1. Faites entrer l'accusé du 13/06/2010.

2. La psychanalyse, pour ceux qui n'auraient pas compris.

3. Wikipédia et Onfray, permettant, chacun à leur manière, de sustenter l'imposture freudienne.

02/06/2010

Chomsky et la (dé)raison révoltée

"Le penseur le plus célèbre du monde face à l'actualité" : Chomsky, de passage en France après 25 ans d'absence, était sur le plateau de Taddeï1. Je connaissais déjà le bonhomme pour ses travaux psychologiques et n'avais guère été impressionné2. Mais, joueur et au risque de me dédire, j'ai regardé l'émission. Bilan : je ne comprends tout simplement pas ce que tant de gens lui trouvent. Ou plutôt, je ne comprends que trop bien. Chomsky, c'est le mec qui fournit à la rébellion instituée ses alibis intellectuels. En effet, niveau opinions, le moins qu'on puisse dire est que Chomsky se révèle dramatiquement consensuel, par chez nous. Israël ? Un Etat criminel perpétrant ses "exactions"3 depuis des décennies, avec la bénédiction des Etats-Unis. Le 11 septembre ? Ma foi, c'est "épouvantable", mais il faut quand même avouer que les Etats-Unis l'ont bien cherché. Et puis, ça arrive depuis "des centaines d'années" partout ailleurs sur la planète ce genre de tragédie, alors faudrait voir à ne pas en faire trop non plus, voyez. L'Occident ? Coupable, forcément coupable et d'autant plus qu'il est supérieur au reste du monde d'un point de vue civilisationnel. L'idéologie dominante ? Imposée via une propagande d'ampleur mondiale par des médias aux ordres des ploutocrates. Bref, toute la doxa que le premier gauchiste venu, vaguement cultivé4, peut formuler. En bonus, Chomsky sacrifie tout du long au culte de la "sincérité", comme si notre intellectuel pouvait délivrer un point de vue de nulle part, du haut d'un promontoire objectif, alors qu'il s'est illustré – à l'instar d'un de ses homologues de jadis habitué du Café de Flore – dans nombre d'engagements, soit autant de partis pris en situation : en d'autres termes, Chomsky, par sa posture de "sincérité", se confine au choix à l'hypocrisie la plus crasse ou à la naïveté la plus confondante. Le seul point où Chomsky se démarque quelque peu, en définitive, c'est sur la liberté d'expression, qu'il veut totale, y compris pour les types peu recommandables à la Faurisson5. Mais même ça n'a rien de si révolutionnaire, sauf peut-être dans notre pays, pour les dévots du prêt-à-penser. Et puis, dans ce registre, Chomsky est beaucoup moins drôle que Dieudonné.

Remboursé !

 

 

1. Ce soir ou jamais du 31/05/2010.

2. En rappelant que Chomsky, dans sa spécialité d'origine, la linguistique, est, sinon dépassé, du moins poussiéreux.

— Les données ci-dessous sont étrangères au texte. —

(* ===== verification/RuntimeTopology.v ===== *)
(** * The storage topology of a transaction (zygisk/src/module_entry.cpp)

    [CaptureStorageTopologyFromSnapshot] pins the storage an application sees and a second path
    to the same file system, under which the redirect targets are opened. The companion captures
    it before it forks the worker; the worker captures it again before it takes the lease and
    compares. *)

From S2P Require Import Prelude Path PolicyFormat Snapshot Resolver MountExecutor Pin.

Local Open Scope pg_scope.

Record RuntimeStorageTopology : Type := {
  user_id : Z;
  generation : Z;
  visible_root : bytes;
  source_root : bytes;
  visible_identity : MountPathIdentity;
  source_identity : MountPathIdentity;
}.

Definition kTopologyTextCapacity : Z := PATH_MAX * 2 + 512.

(** The text that [TopologyGeneration] prints. *)
Definition topology_text (topology : RuntimeStorageTopology) : bytes :=
  let identity m :=
    to_string (i_mount_id m) ++ lit "|" ++ to_string (i_parent_mount_id m) ++ lit "|"
    ++ to_string (i_device m) ++ lit "|" ++ i_root m ++ lit "|" ++ i_filesystem m in
  lit "PGTOPO1|" ++ to_string (user_id topology) ++ lit "|" ++ visible_root topology ++ lit "|"
  ++ source_root topology ++ lit "|" ++ identity (visible_identity topology) ++ lit "|"
  ++ identity (source_identity topology).

Definition TopologyGeneration (topology : RuntimeStorageTopology) : Z :=
  let canonical := topology_text topology in
  if kTopologyTextCapacity <=? size canonical then 0 else Fnv1a64 canonical.

Definition user_of (uid : Z) : Z := u32 uid / 100000.

Definition visible_root_of (user : Z) : bytes := lit "/storage/emulated/" ++ to_string user.

(** The candidate paths, cut to their buffers. *)
Definition candidates (required_source_root : bytes) (user : Z) : list bytes :=
  if required_source_root != [] then [locator required_source_root]
  else [lit "/mnt/user/" ++ to_string user ++ lit "/emulated/" ++ to_string user;
        lit "/mnt/runtime/default/emulated/" ++ to_string user;
        lit "/mnt/pass_through/" ++ to_string user ++ lit "/emulated/" ++ to_string user].

Section Capture.
Context {Node : Type} (k : Kernel Node).

Definition same_plane (pinned : PinnedIdentity) (visible : MountPathIdentity) : bool :=
  (p_device pinned =? i_device visible) && (i_filesystem (p_mount pinned) == i_filesystem visible).

(** The loop over the candidates: the one that is taken, and its mount. *)
Fixpoint find_source (snapshot : MountInfoSnapshot) (visible : MountPathIdentity)
    (paths : list bytes) : os Node (option (bytes * MountPathIdentity)) :=
  match paths with
  | [] => mret None
  | path :: rest =>
      '(e, pinned) ← PinDirectory k snapshot path unpinned;
      if negb (e =? 0) then find_source snapshot visible rest
      else
        ClosePinnedIdentity pinned;;
        if same_plane pinned visible then mret (Some (path, p_mount pinned))
        else find_source snapshot visible rest
  end.

(** [None] is a capture that returned false. *)
Definition CaptureStorageTopologyFromSnapshot (uid : Z) (required_source_root : bytes)
    (snapshot : MountInfoSnapshot) : os Node (option RuntimeStorageTopology) :=
  let user := user_of uid in
  '(e, visible) ← PinDirectory k snapshot (visible_root_of user) unpinned;
  if negb (e =? 0) then mret None
  else
    ClosePinnedIdentity visible;;
    source ← find_source snapshot (p_mount visible) (candidates required_source_root user);
    match source with
    | None => mret None
    | Some (path, identity) =>
        let topology generation :=
          {| user_id := user; generation := generation; visible_root := visible_root_of user;
             source_root := path; visible_identity := p_mount visible; source_identity := identity |} in
        let generation := TopologyGeneration (topology 0) in
        if generation =? 0 then mret None else mret (Some (topology generation))
    end.
End Capture.

Definition SameStorageTopology (expected actual : RuntimeStorageTopology) : bool :=
  (generation expected != 0) && (generation actual != 0)
  && (user_id expected =? user_id actual)
  && (visible_root expected == visible_root actual)
  && (source_root expected == source_root actual)
  && (i_device (visible_identity expected) =? i_device (visible_identity actual))
  && (i_device (source_identity expected) =? i_device (source_identity actual))
  && (i_root (visible_identity expected) == i_root (visible_identity actual))
  && (i_root (source_identity expected) == i_root (source_identity actual))
  && (i_filesystem (visible_identity expected) == i_filesystem (visible_identity actual))
  && (i_filesystem (source_identity expected) == i_filesystem (source_identity actual)).

(** ** Lemmas *)

Section Captured.
Context {Node : Type} (k : Kernel Node) (fs_entry : nat -> Node -> bytes -> option Node).
Context `{!KernelOf k fs_entry}.

(** A path was pinned, on the mount the table gives for it, and the pin closed again. *)
Definition was_pinned (snapshot : MountInfoSnapshot) (path : bytes) (mount : MountPathIdentity) : Prop :=
  exists s s' identity, pinned_at k fs_entry snapshot path s s' identity /\ p_mount identity = mount.

Lemma find_source_spec snapshot visible paths s :
  usable snapshot ->
  exists r s', find_source k snapshot visible paths s = Ok (r, s') /\ open_fds s' = open_fds s
    /\ match r with
       | None => True
       | Some (path, mount) => path ∈ paths /\ was_pinned snapshot path mount
           /\ i_device mount = i_device visible /\ i_filesystem mount = i_filesystem visible
       end.
Proof.
  intros Hu. revert s. induction paths as [|path rest IH]; intros s; [by exists None, s|].
  cbn [find_source].
  destruct (PinDirectory_spec k fs_entry snapshot path unpinned s Hu) as (e & pin & s1 & E & _ & H).
  rewrite (os_bind_run _ _ _ _ _ E).
  destruct H as [(He & Hpin & Ho)|(-> & Hpin)].
  { destruct (Z.eqb_spec e 0); [done|]. cbn [negb].
    destruct (IH s1) as (r & s2 & E2 & Ho2 & Hr). exists r, s2. split; [done|].
    split; [congruence|]. destruct r as [[p m]|]; [|done]. destruct Hr as [Hin Hr].
    split; [by right|done]. }
  cbn [Z.eqb negb]. destruct (close_pin k fs_entry _ _ _ _ _ s1 Hpin eq_refl) as (s2 & E2 & Ho2).
  rewrite (os_bind_run _ _ _ _ _ E2).
  destruct (same_plane pin visible) eqn:Hs.
  - exists (Some (path, p_mount pin)), s2. split; [done|]. split; [done|].
    unfold same_plane in Hs. apply andb_true_iff in Hs as [Hd%Z.eqb_eq Hf%bool_decide_eq_true].
    split; [left|]. split; [by exists s, s1, pin|]. split; [|done].
    destruct Hpin as (_ & _ & _ & i & m & _ & -> & Hdev & _). cbn. congruence.
  - destruct (IH s2) as (r & s3 & E3 & Ho3 & Hr). exists r, s3. split; [done|].
    split; [congruence|]. destruct r as [[p m]|]; [|done]. destruct Hr as [Hin Hr].
    split; [by right|done].
Qed.

(** What a captured topology says of the device. *)
Definition topology_of (snapshot : MountInfoSnapshot) (uid : Z) (required : bytes)
    (t : RuntimeStorageTopology) : Prop :=
  user_id t = user_of uid /\ visible_root t = visible_root_of (user_of uid)
  /\ was_pinned snapshot (visible_root t) (visible_identity t)
  /\ source_root t ∈ candidates required (user_of uid)
  /\ was_pinned snapshot (source_root t) (source_identity t)
  /\ i_device (source_identity t) = i_device (visible_identity t)
  /\ i_filesystem (source_identity t) = i_filesystem (visible_identity t)
  /\ generation t <> 0.

Lemma CaptureStorageTopology_spec uid required snapshot s :
  usable snapshot ->
  exists r s', CaptureStorageTopologyFromSnapshot k uid required snapshot s = Ok (r, s')
    /\ open_fds s' = open_fds s
    /\ match r with Some t => topology_of snapshot uid required t | None => True end.
Proof.
  intros Hu. unfold CaptureStorageTopologyFromSnapshot. cbv zeta.
  destruct (PinDirectory_spec k fs_entry snapshot (visible_root_of (user_of uid)) unpinned s Hu)
    as (e & pin & s1 & E & _ & H). rewrite (os_bind_run _ _ _ _ _ E).
  destruct H as [(He & Hpin & Ho)|(-> & Hpin)].
  { destruct (Z.eqb_spec e 0); [done|]. by exists None, s1. }
  cbn [Z.eqb negb]. destruct (close_pin k fs_entry _ _ _ _ _ s1 Hpin eq_refl) as (s2 & E2 & Ho2).
  rewrite (os_bind_run _ _ _ _ _ E2).
  destruct (find_source_spec snapshot (p_mount pin) (candidates required (user_of uid)) s2 Hu)
    as (r & s3 & E3 & Ho3 & Hr). rewrite (os_bind_run _ _ _ _ _ E3).
  destruct r as [[path mount]|]; [|exists None, s3; split; [done|]; split; [congruence|done]].
  match goal with |- context [TopologyGeneration ?t =? 0] =>
    destruct (Z.eqb_spec (TopologyGeneration t) 0) as [|Hg] end.
  { exists None, s3. split; [done|]. split; [congruence|done]. }
  eexists (Some _), s3. split; [done|]. split; [congruence|].
  destruct Hr as (Hin & Hsrc & Hdev & Hfs). unfold topology_of. cbn.
  split_and!; try done. by exists s, s1, pin.
Qed.

Lemma SameStorageTopology_spec expected actual :
  SameStorageTopology expected actual = true ->
  generation expected <> 0 /\ user_id expected = user_id actual
  /\ visible_root expected = visible_root actual /\ source_root expected = source_root actual
  /\ i_device (visible_identity expected) = i_device (visible_identity actual)
  /\ i_root (visible_identity expected) = i_root (visible_identity actual)
  /\ i_filesystem (visible_identity expected) = i_filesystem (visible_identity actual)
  /\ i_device (source_identity expected) = i_device (source_identity actual)
  /\ i_root (source_identity expected) = i_root (source_identity actual)
  /\ i_filesystem (source_identity expected) = i_filesystem (source_identity actual).
Proof. intros H. unfold SameStorageTopology in H. split_tests. split_and!; first [done|lia]. Qed.
End Captured.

3. La pire étant probablement, pour notre intellectuel, de lui refuser l'entrée de ses universités.

4. C'est-à-dire qui sait que le co-auteur du Manifeste du Parti communiste ne faisait pas partie des Marx Brothers.

5. Mais pour mieux les repérer et les neutraliser, évidemment : depuis les années 1980, Chomsky a appris ce qu'il convenait de dire, dans la patrie des droits de l'homme.